A warmly worded email met a payroll slip-up — and the Fair Work Commission had to decide what really ended the job
A sympathetic note telling a resigning employee to "finalise" early was not a dismissal, the Fair Work Commission has ruled — though a payroll slip complicated the picture.
The decision, handed down on 6 May 2026 in Roula Bekai v Samma Real Estate, is a quietly useful read for HR teams who handle resignations and final pay. It turns on a familiar workplace moment: an employee gives notice, the employer decides she does not need to work it out, and everyone assumes the parting is clean. In this case, it was not.
Bekai, an Operations Manager – Property Development at the real estate business, resigned in writing on 22 September 2025 and nominated 30 October 2025 as her last day — comfortably more than the four weeks her contract required. Three days later, she emailed the company's director, Mr Abdelmalak, about how she planned to manage her handover while dealing with some health and wellbeing concerns.
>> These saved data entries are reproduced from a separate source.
Lemma first_with_none (cmds : list command) :
  (exists cmd, In cmd cmds /\ In None cmd) ->
  exists pre cmd post texts,
    cmds = pre ++ cmd :: post /\ joined pre texts /\ In None cmd.
Proof.
  induction cmds as [|c cmds IH]; intros (cmd & Hin & Hn); [destruct Hin|].
  destruct (join_tokens c) as [e|text] eqn:Hj.
  - apply join_tokens_error in Hj as [_ Hc].
    exists [], c, cmds, []. repeat split; [constructor | exact Hc].
  - destruct Hin as [->|Hin].
    + rewrite (join_tokens_none cmd Hn) in Hj. discriminate.
    + destruct (IH (ex_intro _ cmd (conj Hin Hn))) as (pre & c' & post & texts & -> & Hp & Hc).
      exists (c :: pre), c', post, (text :: texts).
      repeat split; [constructor; assumption | exact Hc].
Qed.

Lemma forallb_not_in {A : Type} (p : A -> bool) (l : list A) (a : A) :
  forallb p l = true -> p a = false -> ~ In a l.
Proof.
  intros H Ha Hin. rewrite forallb_forall in H. rewrite (H a Hin) in Ha. discriminate.
Qed.

(** X15.  A method that gets a fusion command but has no [output] in the
    configuration ends the run with a [TypeError], exit status 1, in
    dry-run mode and outside it, before the verification starts. *)
Theorem missing_output_ends_the_run w a yd ms rs files :
  load_yaml w (config_path a) = Some yd ->
  methods yd = Some ms -> runs yd = Some rs -> files_of rs = Some files ->
  (forall f, In f files -> path_exists w f = true) ->
  (exists method, In method (fusion_methods ms) /\ m_output method = None) ->
  snd (run w a) = inl TypeError /\
  exit_status (snd (run w a)) = 1 /\
  ~ In (Log INFO MsgVerifying) (fst (run w a)).
Proof.
  intros Hl Hm Hr Hf Hall (method & Hin & Ho).
  assert (Hc : exists cmd, In cmd (map (fusion_command (use_pyserini a) files) (fusion_methods ms))
                           /\ In None cmd).
  { exists (fusion_command (use_pyserini a) files method).
    split; [apply in_map; exact Hin | apply fusion_command_none; exact Ho]. }
  assert (E : exists ev,
             run w a = ([Log INFO (MsgUsing (use_pyserini a));
                         Log INFO (MsgTesting (map m_name (fusion_methods ms)))] ++ ev,
                        inl TypeError) /\
             forallb fusion_event ev = true).
  { unfold run. rewrite (main_checked w a yd rs files [] Hl Hr Hf).
    rewrite (find_all_present (path_exists w) files Hall).
    unfold after_checks.
    rewrite (bind_ok _ _ [] ([] ++ [Log INFO (MsgUsing (use_pyserini a))]) tt) by reflexivity.
    rewrite (bind_ok _ _ _ _ _ (construct_ok yd (use_pyserini a) ms rs files _ Hm Hr Hf)).
    destruct (dry_run a).
    - exists []. unfold bind at 1. rewrite bind_lift. rewrite join_tokens_none.
      + split; reflexivity.
      + destruct Hc as (cmd & Hcin & Hn). apply in_concat. exists cmd. split; assumption.
    - destruct (first_with_none _ Hc) as (pre & cmd & post & texts & -> & Hp & Hn).
      destruct (run_fusion_stops w pre cmd post texts Hp Hn
                  (([] ++ [Log INFO (MsgUsing (use_pyserini a))])
                   ++ [Log INFO (MsgTesting (map m_name (fusion_methods ms)))]))
        as (ev & E & _ & G).
      exists ev. unfold bind at 1. rewrite E. split; [reflexivity | exact G]. }
  destruct E as (ev & -> & G). repeat split. simpl fst.
  intros [H|[H|H]]; try discriminate.
  exact (forallb_not_in fusion_event ev (Log INFO MsgVerifying) G eq_refl H).
Qed.

Lemma missing_output_ends_the_run_witness :
  snd (run (world_of (config_of [rrf_method; no_output_method]) "") execute) = inl TypeError /\
  exit_status (snd (run (world_of (config_of [rrf_method; no_output_method]) "") execute)) = 1 /\
  ~ In (Log INFO MsgVerifying)
       (fst (run (world_of (config_of [rrf_method; no_output_method]) "") execute)).
Proof.
  apply (missing_output_ends_the_run (world_of (config_of [rrf_method; no_output_method]) "")
           execute (config_of [rrf_method; no_output_method])
           [rrf_method; no_output_method] two_runs ["runs/a.txt"; "runs/b.txt"]);
    try reflexivity.
  exists no_output_method. split; [right; left; reflexivity | reflexivity].
Defined.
His reply was warm. "I'm sorry to hear that you are unwell, and I hope you're able to focus on rest and recovery," he wrote, before adding: "I believe it's best that we finalise your employment as of today. We will of course pay out all your leave and entitlements in full."
Bekai read that email as a dismissal. She brought an application under section 365 of the Fair Work Act 2009, arguing her employer had ended the job at its own initiative — and pointed out that the company had not made a clear and contemporaneous payment in lieu of notice to back up its version of events. The employer said it had simply chosen, as the contract allowed, to pay out the rest of the notice period rather than require her to keep working.
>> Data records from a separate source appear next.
(** * m2py: preferred-number series lookup and saturated-steam helpers

    A shallow embedding of [m2py/prefnumpy.py] and [thermo/steamtables.py].
    Python values are modelled as follows:
    - [str] as [string], compared with [String.eqb] for [==];
    - [int] as [Z], a list or numpy array of ints as [list Z];
    - [float] as the kernel's binary64 [float] (the format CPython uses);
    - a function that may raise as a value of [result], threaded with
      the [x <- e ;; k] notation;
    - a function that may fall off its end as an [option], [None] being
      Python's [None]. *)

From Stdlib Require Import ZArith QArith Lia Bool List String Ascii.
From Stdlib Require Import Sorting.Sorted.
From Stdlib Require Import Floats.
Import ListNotations.

Set Implicit Arguments.
Set Warnings "-inexact-float".

(** ** Python results *)

Module Py.

(** The exceptions the embedded code can raise. [Exception msg] is the
    bare [raise Exception(msg)] of [PrNmRLkUp]; the other two are raised
    by the interpreter itself (tuple unpacking, float division). *)
Inductive exn : Type :=
| Exception (msg : string)
| ValueError
| ZeroDivisionError.

Inductive result (A : Type) : Type :=
| Return (a : A)
| Raise (e : exn).

Arguments Return {A} a.
Arguments Raise {A} e.

Definition bind {A B : Type} (m : result A) (k : A -> result B) : result B :=
  match m with
  | Return a => k a
  | Raise e => Raise e
  end.

End Py.

Import Py.

Declare Scope py_scope.
Delimit Scope py_scope with py.
Notation "x <- m ;; k" := (bind m (fun x => k))
  (at level 61, m at next level, right associativity) : py_scope.

(** ** prefnumpy.py *)

Module PrefNum.

Open Scope Z_scope.
Open Scope string_scope.

(** The double-quote character of the twice-rounded tokens. *)
Definition dquote : ascii := "034"%char.

(** The twice-rounded tokens: the letter R, a double quote, then the
    digits. *)
Definition Rdq (digits : string) : string := String "R" (String dquote digits).

(** [numpy.array] on a list of ints keeps the values and their order. *)
Definition array (l : list Z) : list Z := l.

Definition unrecognized : exn :=
  Exception "Unrecognized preferred number series token.".

(** [PrNmRLkUp(PfT)], branch for branch.  The four comparisons the source
    writes as ['R''5'], ['R''10'], ['R''20'] and ['R''40'] are adjacent
    string literals, which Python concatenates: they compare [PfT] with
    ["R" ++ "5"] and so on. *)
Definition PrNmRLkUp (PfT : string) : result (list Z * Z * list Z) :=
  let PfO := 2 in
  let DfA := [0] in
  (PfT <-
    (if PfT =? "R5" then
       Return [100; 158; 251; 398; 631]
     else if PfT =? "R10" then
       Return [100; 125; 160; 200; 250; 315; 400; 500; 630; 800]
     else if PfT =? "R20" then
       Return [100; 112; 125; 140; 160; 180; 200; 224; 250; 280;
               315; 355; 400; 450; 500; 560; 630; 710; 800; 900]
     else if PfT =? "R40" then
       Return [100; 106; 112; 118; 125; 132; 140; 150; 160; 170;
               180; 190; 200; 212; 224; 236; 250; 265; 280; 300;
               315; 335; 355; 375; 400; 425; 450; 475; 500; 530;
               560; 600; 630; 670; 710; 750; 800; 850; 900; 950]
     else if PfT =? "R80" then
       Return [100; 103; 106; 109; 112; 115; 118; 122; 125; 128;
               132; 136; 140; 145; 150; 155; 160; 165; 170; 175;
               180; 185; 190; 195; 200; 206; 212; 218; 224; 230;
               236; 243; 250; 258; 265; 272; 280; 290; 300; 307;
               315; 325; 335; 345; 355; 365; 375; 387; 400; 412;
               425; 437; 450; 462; 475; 487; 500; 515; 530; 545;
               560; 580; 600; 615; 630; 650; 670; 690; 710; 730;
               750; 775; 800; 825; 850; 875; 900; 925; 950; 975]
     else if PfT =? "R" ++ "5" then
       Return [100; 160; 250; 400; 630]
     else if PfT =? "R" ++ "10" then
       Return [100; 125; 160; 200; 250; 320; 400; 500; 630; 800]
     else if PfT =? "R" ++ "20" then
       Return [100; 110; 125; 140; 160; 180; 200; 220; 250; 280;
               320; 360; 400; 450; 500; 560; 630; 710; 800; 900]
     else if PfT =? "R" ++ "40" then
       Return [100; 105; 110; 120; 125; 130; 140; 150; 160; 170;
               180; 190; 200; 210; 220; 240; 250; 260; 280; 300;
               320; 340; 360; 380; 400; 420; 450; 480; 500; 530;
               560; 600; 630; 670; 710; 750; 800; 850; 900; 950]
     else if PfT =? Rdq "5" then
       Return [100; 150; 250; 400; 600]
     else if PfT =? Rdq "10" then
       Return [100; 120; 150; 200; 250; 300; 400; 500; 600; 800]
     else if PfT =? Rdq "20" then
       Return [100; 110; 120; 140; 150; 180; 200; 220; 250; 280;
               300; 350; 400; 450; 500; 550; 600; 700; 800; 900]
     else
       Raise unrecognized) ;;
   let PfT := array PfT in
   Return (PfT, PfO, DfA))%py.

(** The second and third components of a successful lookup. *)
Definition PfO_of (r : result (list Z * Z * list Z)) : option Z :=
  match r with Return (_, PfO, _) => Some PfO | Raise _ => None end.

Definition DfA_of (r : result (list Z * Z * list Z)) : option (list Z) :=
  match r with Return (_, _, DfA) => Some DfA | Raise _ => None end.

(** The names the header comment of the source documents as inbuilt
    tokens, table by table. *)
Definition electronic_tokens : list string :=
  ["E6"; "E12"; "E24"; "E48"; "E96"; "E192"].

Definition renard_basic_tokens : list string :=
  ["R5"; "R10"; "R20"; "R40"; "R80"].

Definition renard_rounded_tokens : list string :=
  ["R'5"; "R'10"; "R'20"; "R'40"].

Definition renard_twice_rounded_tokens : list string :=
  [Rdq "5"; Rdq "10"; Rdq "20"].

Definition documented_tokens : list string :=
  (electronic_tokens ++ renard_basic_tokens ++ renard_rounded_tokens
     ++ renard_twice_rounded_tokens ++ ["125"])%list.

(** The names some branch of [PrNmRLkUp] can be entered with. *)
Definition handled_tokens : list string :=
  (renard_basic_tokens ++ renard_twice_rounded_tokens)%list.

(** Properties of a one-decade series. *)
Fixpoint increasing (l : list Z) : bool :=
  match l with
  | x :: (y :: _) as tl => (x <? y)%Z && increasing tl
  | _ => true
  end.

Definition maximum (l : list Z) : Z := fold_right Z.max (hd 0 l) l.
Definition minimum (l : list Z) : Z := fold_right Z.min (hd 0 l) l.

(** The ratio of the largest to the smallest value, as a rational. *)
Definition span (l : list Z) : Q := (inject_Z (maximum l) / inject_Z (minimum l))%Q.

(** The first argument of [prefnum]: a Python list (the default value
    and the calls of the header comment) or a numpy array. *)
Inductive vector : Type :=
| PyList (l : list float)
| NdArray (l : list float).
Commissioner Clarke sided with the employer. The email, he found, was a "well-intentioned effort to spare her the difficulty of managing a handover and transition" — an election to pay notice in lieu, not a termination. The application was dismissed.
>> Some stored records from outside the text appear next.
(** *** Configured platforms *)

(** Modelled from the spec: [get_configured_platforms] is called by
    [tests/test_builder.py] but is not defined in [builder.py].  The model
    follows section 4.3: the optional list under [tool.extbpy.platforms]
    is read, every name is looked up in the registry, the unknown names
    are reported together, and an absent setting gives the empty list.
    The test expects a [ConfigurationError] matching "Invalid platforms". *)
Definition get_configured_platforms (self : ExtensionBuilder)
  : result (list string) :=
  match configured_platforms (project_config self) with
  | None => Ok []
  | Some names =>
      let invalid := filter (λ n, n ∉ keys PLATFORMS) names in
      if decide (invalid = []) then Ok names
      else Raise (ConfigurationError
                    ("Invalid platforms: " +:+ Str.join ", " invalid))
  end.

(** *** Downloading wheels *)

(** What a Python function annotated [-> List[str]] hands back: a list, or
    [None] after a bare [return]. *)
Inductive returned : Type :=
  | ReturnsNone
  | Returns (l : list string).

Section download.
(** The world outside the process: the package index, the network, the
    disk. *)
Context {World : Type}.

(** [_run_python_command(args)]: runs the interpreter on [args] and
    returns, or raises [DependencyError] with the captured output. *)
Variable _run_python_command : list string → World → option string * World.
(** [self.wheels_dir.mkdir(parents=True, exist_ok=True)] *)
Variable mkdir_wheels : World → World.
(** [_clean_wheels_dir()] *)
Variable _clean_wheels_dir : World → World.

Definition pip_download (self : ExtensionBuilder) (p : Platform) : list string :=
  ["-m"; "pip"; "download"]
    ++ dependencies (project_config self)
    ++ ["--dest"; wheels_dir self;
        "--only-binary=:all:";
        "--python-version=" +:+ python_version self;
        "--platform=" +:+ pypi_suffix p].

(** The [for platform_obj in platform_objects] loop, with its two
    accumulators. *)
Fixpoint download_loop (self : ExtensionBuilder) (objs : list Platform)
    (failed successful : list string) (w : World)
  : list string * list string * World :=
  match objs with
  | [] => (failed, successful, w)
  | p :: rest =>
      match _run_python_command (pip_download self p) w with
      | (None, w') =>
          download_loop self rest failed (successful ++ [name p]) w'
      | (Some _, w') =>
          download_loop self rest (failed ++ [name p]) successful w'
      end
  end.

(** The platforms in the order the loop visits them, each with whether
    its download returned: what the log lines of the loop record. *)
Fixpoint outcomes (self : ExtensionBuilder) (objs : list Platform)
    (w : World) : list (string * bool) :=
  match objs with
  | [] => []
  | p :: rest =>
      match _run_python_command (pip_download self p) w with
      | (None, w') => (name p, true) :: outcomes self rest w'
      | (Some _, w') => (name p, false) :: outcomes self rest w'
      end
  end.

(** [def download_wheels(self, platforms, clean, ignore_platform_errors)].
    [_ensure_tomlkit_available()] does nothing here: the module has
    imported [tomlkit] already. *)
Definition download_wheels (self : ExtensionBuilder)
    (platforms : list string) (clean ignore_platform_errors : bool)
    (w : World) : result returned * World :=
  match call (get_platforms platforms) with
  | Raise e => (Raise e, w)
  | Ok platform_objects =>
      let deps := dependencies (project_config self) in
      if decide (deps = []) then (Ok ReturnsNone, w)
      else
        let w := mkdir_wheels w in
        let w := if clean then _clean_wheels_dir w else w in
        let '(failed, successful, w) :=
          download_loop self platform_objects [] [] w in
        if decide (failed ≠ [] ∧ successful = []) then
          (Raise (DependencyError
                    ("Failed to download wheels for all platforms: "
                       +:+ Str.join ", " failed)), w)
        else if decide (failed ≠ []) then
          if ignore_platform_errors then (Ok (Returns successful), w)
          else
            (Raise (DependencyError
                      ("Failed to download wheels for platforms: "
                         +:+ Str.join ", " failed)), w)
        else (Ok (Returns successful), w)
  end.
End download.

(** The platforms whose download returned, and those whose download
    raised, in the order of the request. *)
Definition succeeded (tr : list (string * bool)) : list string :=
  (filter (λ o, Is_true o.2) tr).*1.
Definition failed (tr : list (string * bool)) : list string :=
  (filter (λ o, ¬ Is_true o.2) tr).*1.

(** *** Filtering wheels *)

(** [self.wheels_dir.glob("*.whl")] on a directory whose entries are
    [listing], in the order the system enumerates them, on a POSIX host
    ([glob_whl_on] further down covers both hosts). *)
Definition glob_whl (listing : list string) : list string :=
  filter (λ n, Is_true (Str.endswith ".whl" n)) listing.

(** [list.sort()] on paths of one directory of a POSIX host: by name,
    bytewise.  [sort_paths] further down covers both hosts. *)
Definition sort_names (l : list string) : list string :=
  merge_sort String.le l.

(** [any(pkg.lower() in whl_name for pkg in self.excluded_packages)] with
    [whl_name = whl_path.name.lower()] *)
Definition should_exclude (excluded : gset string) (whl : string) : bool :=
  let whl_name := Str.lower whl in
  existsb (λ pkg, Str.contains (Str.lower pkg) whl_name) (elements excluded).

(** [whl_path.unlink()] *)
Definition unlink (whl : string) (listing : list string)
  : option exn * list string :=
  if decide (whl ∈ listing) then (None, filter (λ n, n ≠ whl) listing)
  else (Some (FileNotFoundError whl), listing).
That could have been the end of it, except for what happened in payroll. The Commissioner found that the payment in lieu had been calculated as though Bekai's notice ended on 20 October 2025, not the 30 October date she had nominated. He called it an error, and issued a sharp warning: an employer cannot "have its cake and eat it too" by treating an exit as a resignation while paying only the lesser amount it would have owed had it dismissed the employee on minimum notice.
For HR practitioners, that is the line to underline. If an employee offers more notice than the contract requires and the company decides to pay the balance in lieu, the cheque has to match the employee's full nominated notice — not the contractual minimum. Get that wrong, and a generously worded farewell email can start to look, objectively, like a dismissal.
The takeaway is not that kindness is risky. It is that kindness needs to be matched by accurate payroll. In Bekai's case, the employer's intent and the objective character of the communication carried the day. On a different set of facts, the numbers on the final payslip might have told a very different story.